ASSIGNMENT: Pick out and copy every line below that has the word "reconciliation".

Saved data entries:

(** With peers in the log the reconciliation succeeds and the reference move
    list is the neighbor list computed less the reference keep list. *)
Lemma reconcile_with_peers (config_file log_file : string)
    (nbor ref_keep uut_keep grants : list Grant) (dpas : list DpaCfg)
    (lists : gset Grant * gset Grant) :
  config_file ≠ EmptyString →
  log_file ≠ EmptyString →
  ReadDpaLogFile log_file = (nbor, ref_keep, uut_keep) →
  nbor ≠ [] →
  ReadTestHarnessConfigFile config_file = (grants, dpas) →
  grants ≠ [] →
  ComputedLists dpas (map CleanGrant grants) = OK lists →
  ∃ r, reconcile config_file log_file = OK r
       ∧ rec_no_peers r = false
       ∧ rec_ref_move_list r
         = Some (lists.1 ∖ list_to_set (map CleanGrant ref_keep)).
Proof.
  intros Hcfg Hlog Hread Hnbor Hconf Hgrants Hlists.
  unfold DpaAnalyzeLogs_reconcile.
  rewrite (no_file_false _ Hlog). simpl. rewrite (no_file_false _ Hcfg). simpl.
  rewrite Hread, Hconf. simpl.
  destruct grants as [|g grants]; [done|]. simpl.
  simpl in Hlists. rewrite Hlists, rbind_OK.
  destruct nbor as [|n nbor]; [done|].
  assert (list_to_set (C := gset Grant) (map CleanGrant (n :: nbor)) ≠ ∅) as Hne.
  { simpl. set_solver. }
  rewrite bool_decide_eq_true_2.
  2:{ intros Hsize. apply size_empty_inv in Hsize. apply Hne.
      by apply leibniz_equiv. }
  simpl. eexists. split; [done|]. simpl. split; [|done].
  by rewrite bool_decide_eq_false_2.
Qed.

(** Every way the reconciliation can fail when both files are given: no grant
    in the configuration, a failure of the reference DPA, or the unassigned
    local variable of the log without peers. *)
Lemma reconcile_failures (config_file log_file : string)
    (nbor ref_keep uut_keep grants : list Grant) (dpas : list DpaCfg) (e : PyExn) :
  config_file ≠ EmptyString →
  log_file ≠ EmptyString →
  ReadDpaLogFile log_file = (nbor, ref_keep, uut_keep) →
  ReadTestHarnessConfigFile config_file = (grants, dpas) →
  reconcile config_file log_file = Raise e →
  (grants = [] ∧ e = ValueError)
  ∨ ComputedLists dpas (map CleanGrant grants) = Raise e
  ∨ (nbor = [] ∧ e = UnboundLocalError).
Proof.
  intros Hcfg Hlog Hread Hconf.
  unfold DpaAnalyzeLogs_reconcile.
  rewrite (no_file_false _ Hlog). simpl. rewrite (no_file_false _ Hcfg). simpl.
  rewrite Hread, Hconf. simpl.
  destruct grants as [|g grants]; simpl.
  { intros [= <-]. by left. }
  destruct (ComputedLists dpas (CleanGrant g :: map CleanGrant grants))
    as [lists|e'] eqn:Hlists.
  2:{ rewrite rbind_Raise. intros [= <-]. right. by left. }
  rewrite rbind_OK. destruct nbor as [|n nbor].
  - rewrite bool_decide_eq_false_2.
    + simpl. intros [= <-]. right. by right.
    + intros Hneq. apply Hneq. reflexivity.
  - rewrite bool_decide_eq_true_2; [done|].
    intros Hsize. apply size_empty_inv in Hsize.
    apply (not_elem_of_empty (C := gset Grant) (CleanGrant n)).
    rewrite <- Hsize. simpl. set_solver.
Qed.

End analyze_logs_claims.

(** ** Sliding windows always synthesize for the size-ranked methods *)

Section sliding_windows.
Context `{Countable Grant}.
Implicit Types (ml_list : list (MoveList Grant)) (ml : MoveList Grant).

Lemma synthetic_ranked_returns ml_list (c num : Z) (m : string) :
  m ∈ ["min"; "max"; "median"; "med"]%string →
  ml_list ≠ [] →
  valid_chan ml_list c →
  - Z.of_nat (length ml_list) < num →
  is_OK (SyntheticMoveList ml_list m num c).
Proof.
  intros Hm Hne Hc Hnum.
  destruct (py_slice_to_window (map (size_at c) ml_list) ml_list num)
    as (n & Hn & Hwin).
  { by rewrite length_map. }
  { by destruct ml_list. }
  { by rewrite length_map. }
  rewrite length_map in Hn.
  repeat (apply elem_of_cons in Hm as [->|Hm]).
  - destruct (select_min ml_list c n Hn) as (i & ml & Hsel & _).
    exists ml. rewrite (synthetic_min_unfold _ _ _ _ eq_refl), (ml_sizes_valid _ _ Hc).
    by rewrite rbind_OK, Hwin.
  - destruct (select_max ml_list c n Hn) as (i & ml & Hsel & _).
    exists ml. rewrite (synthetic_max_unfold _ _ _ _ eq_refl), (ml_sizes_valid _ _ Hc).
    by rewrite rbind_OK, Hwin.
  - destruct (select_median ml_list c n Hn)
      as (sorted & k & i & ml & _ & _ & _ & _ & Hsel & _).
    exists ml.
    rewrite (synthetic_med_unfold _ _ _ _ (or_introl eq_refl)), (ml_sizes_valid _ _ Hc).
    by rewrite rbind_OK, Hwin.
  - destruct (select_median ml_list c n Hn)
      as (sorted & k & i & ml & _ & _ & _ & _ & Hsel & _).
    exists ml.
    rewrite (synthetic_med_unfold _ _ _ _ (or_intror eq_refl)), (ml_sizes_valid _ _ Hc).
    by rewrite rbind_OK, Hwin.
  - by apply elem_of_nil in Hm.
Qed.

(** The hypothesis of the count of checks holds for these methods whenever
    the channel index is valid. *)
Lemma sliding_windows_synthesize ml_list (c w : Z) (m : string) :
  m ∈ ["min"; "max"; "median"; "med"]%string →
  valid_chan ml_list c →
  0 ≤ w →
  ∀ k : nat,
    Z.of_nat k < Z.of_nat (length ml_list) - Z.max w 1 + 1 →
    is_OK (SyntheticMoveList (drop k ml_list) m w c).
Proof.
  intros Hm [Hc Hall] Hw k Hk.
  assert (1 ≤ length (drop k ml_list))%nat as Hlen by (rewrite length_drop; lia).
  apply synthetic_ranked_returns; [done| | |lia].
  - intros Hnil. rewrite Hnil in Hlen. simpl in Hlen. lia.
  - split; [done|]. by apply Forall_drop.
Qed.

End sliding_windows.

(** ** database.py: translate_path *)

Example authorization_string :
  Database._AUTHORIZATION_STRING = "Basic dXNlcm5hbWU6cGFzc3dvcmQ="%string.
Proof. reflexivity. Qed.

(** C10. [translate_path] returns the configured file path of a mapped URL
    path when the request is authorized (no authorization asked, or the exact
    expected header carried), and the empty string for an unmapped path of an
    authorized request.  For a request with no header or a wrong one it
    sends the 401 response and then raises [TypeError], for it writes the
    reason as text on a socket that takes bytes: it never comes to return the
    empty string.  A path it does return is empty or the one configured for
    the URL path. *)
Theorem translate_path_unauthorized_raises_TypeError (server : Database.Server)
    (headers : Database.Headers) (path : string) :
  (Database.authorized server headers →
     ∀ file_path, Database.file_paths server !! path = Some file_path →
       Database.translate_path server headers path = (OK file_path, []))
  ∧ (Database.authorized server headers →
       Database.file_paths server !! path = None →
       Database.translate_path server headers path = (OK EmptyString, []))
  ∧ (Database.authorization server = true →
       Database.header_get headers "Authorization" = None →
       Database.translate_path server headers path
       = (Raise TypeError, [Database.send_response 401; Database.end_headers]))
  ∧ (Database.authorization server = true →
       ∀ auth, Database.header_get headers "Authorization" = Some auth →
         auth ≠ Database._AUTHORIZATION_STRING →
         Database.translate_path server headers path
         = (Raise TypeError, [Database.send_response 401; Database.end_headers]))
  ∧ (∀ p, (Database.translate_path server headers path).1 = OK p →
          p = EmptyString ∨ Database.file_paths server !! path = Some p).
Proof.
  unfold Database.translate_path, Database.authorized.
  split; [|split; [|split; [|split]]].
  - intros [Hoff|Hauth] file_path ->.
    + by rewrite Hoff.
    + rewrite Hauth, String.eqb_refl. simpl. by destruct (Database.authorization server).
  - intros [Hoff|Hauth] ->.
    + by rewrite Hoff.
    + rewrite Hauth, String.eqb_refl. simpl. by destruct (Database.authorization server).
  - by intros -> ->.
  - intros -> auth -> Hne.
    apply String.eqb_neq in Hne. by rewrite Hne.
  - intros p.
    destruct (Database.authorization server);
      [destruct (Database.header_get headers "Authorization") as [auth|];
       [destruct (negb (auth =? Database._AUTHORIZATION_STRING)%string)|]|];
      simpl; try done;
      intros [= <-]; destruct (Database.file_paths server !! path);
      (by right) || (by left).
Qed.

---

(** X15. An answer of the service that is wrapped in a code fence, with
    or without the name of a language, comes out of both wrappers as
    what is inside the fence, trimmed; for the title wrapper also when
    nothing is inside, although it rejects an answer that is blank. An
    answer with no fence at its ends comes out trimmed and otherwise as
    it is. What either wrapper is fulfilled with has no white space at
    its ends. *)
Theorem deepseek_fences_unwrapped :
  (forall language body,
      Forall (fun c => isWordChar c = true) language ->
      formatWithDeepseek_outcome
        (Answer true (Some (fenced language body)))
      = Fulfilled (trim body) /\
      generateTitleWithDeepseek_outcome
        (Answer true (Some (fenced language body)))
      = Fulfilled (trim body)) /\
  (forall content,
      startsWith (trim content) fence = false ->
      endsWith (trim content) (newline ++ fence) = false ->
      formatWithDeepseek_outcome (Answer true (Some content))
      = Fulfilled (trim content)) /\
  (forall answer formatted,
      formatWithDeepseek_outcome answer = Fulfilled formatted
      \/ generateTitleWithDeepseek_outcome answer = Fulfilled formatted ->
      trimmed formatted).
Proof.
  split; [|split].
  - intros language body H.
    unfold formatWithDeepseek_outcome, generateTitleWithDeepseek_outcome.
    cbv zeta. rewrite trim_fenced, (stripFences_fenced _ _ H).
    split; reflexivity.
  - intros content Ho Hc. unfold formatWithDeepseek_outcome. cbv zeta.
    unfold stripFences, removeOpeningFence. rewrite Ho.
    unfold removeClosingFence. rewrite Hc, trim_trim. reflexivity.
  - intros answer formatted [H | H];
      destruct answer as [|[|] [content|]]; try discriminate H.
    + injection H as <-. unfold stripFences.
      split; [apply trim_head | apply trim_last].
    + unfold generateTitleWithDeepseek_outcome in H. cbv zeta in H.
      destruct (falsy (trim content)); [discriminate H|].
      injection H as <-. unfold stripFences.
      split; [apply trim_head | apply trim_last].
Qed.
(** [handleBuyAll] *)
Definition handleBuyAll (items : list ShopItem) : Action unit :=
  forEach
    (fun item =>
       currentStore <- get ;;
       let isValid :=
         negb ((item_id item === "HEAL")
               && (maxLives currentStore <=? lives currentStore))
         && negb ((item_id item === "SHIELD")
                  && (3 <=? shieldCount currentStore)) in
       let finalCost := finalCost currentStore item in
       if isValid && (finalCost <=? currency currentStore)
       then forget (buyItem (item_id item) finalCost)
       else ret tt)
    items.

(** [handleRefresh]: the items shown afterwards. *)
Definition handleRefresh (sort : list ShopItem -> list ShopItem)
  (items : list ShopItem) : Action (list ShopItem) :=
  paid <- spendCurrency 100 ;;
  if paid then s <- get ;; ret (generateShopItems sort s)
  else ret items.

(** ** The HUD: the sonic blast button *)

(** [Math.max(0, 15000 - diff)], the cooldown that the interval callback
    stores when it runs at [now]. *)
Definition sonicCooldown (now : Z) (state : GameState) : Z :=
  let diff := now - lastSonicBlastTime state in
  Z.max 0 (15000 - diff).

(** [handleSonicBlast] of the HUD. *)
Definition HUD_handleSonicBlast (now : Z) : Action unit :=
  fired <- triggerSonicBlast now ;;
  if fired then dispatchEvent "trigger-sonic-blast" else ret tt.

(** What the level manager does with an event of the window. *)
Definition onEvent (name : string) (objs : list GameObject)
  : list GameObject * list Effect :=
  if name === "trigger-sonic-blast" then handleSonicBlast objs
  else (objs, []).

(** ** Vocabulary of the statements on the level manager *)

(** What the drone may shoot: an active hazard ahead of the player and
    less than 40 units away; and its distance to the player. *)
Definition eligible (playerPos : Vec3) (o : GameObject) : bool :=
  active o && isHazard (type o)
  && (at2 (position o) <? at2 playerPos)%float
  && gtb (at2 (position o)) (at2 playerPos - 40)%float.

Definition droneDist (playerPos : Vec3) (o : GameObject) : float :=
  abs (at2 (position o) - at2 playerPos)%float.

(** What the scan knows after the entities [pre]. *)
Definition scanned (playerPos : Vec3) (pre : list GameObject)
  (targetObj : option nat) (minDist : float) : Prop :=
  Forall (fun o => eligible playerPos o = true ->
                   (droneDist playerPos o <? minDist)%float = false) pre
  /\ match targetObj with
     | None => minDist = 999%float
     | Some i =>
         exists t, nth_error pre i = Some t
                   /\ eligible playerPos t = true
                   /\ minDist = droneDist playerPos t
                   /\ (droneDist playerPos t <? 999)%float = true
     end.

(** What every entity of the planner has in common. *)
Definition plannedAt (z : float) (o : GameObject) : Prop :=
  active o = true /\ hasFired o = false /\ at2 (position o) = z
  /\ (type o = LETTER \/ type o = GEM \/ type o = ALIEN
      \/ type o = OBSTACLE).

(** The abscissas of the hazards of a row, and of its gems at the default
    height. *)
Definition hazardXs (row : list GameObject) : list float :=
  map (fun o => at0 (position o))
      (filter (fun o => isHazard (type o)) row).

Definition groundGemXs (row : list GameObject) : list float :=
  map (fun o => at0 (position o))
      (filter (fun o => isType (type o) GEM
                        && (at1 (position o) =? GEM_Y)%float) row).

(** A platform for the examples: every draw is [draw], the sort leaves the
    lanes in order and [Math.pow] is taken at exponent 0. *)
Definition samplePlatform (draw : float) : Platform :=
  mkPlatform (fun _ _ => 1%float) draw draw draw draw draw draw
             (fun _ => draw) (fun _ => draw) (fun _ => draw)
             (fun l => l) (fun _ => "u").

==

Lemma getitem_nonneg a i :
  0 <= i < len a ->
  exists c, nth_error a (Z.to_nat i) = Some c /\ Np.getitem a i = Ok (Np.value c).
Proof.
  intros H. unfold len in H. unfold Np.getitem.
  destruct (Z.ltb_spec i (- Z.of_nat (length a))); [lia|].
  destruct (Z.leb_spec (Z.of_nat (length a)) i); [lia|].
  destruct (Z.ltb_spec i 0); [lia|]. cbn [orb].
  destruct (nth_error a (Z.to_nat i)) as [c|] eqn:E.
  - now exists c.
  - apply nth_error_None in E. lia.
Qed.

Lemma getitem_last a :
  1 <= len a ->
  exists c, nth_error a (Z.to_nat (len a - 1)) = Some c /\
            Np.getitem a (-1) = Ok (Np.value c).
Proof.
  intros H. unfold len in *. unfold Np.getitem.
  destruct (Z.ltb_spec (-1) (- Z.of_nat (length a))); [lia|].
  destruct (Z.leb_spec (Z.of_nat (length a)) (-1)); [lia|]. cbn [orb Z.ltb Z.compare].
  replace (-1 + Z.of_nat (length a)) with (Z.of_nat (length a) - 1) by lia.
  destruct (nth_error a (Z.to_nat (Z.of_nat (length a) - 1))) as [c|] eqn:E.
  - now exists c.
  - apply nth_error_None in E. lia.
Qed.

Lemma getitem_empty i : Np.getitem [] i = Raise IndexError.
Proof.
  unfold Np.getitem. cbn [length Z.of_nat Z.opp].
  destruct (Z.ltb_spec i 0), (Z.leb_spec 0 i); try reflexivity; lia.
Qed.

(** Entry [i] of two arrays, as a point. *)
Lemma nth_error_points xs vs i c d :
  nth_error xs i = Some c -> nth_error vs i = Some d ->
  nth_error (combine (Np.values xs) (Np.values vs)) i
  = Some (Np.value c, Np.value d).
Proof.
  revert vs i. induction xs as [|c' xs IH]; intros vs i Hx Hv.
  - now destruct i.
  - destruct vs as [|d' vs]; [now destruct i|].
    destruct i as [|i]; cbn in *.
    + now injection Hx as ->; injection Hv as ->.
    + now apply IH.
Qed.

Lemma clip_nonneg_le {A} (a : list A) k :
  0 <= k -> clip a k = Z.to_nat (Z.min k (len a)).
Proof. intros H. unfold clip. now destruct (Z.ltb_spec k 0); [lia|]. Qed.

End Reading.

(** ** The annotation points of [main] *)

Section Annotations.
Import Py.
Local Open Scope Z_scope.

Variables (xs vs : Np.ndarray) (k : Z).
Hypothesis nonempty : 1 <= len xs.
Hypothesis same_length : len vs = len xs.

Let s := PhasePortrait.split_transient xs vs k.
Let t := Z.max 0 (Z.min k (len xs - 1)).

RESULT:
(** With peers in the log the reconciliation succeeds and the reference move
(** Every way the reconciliation can fail when both files are given: no grant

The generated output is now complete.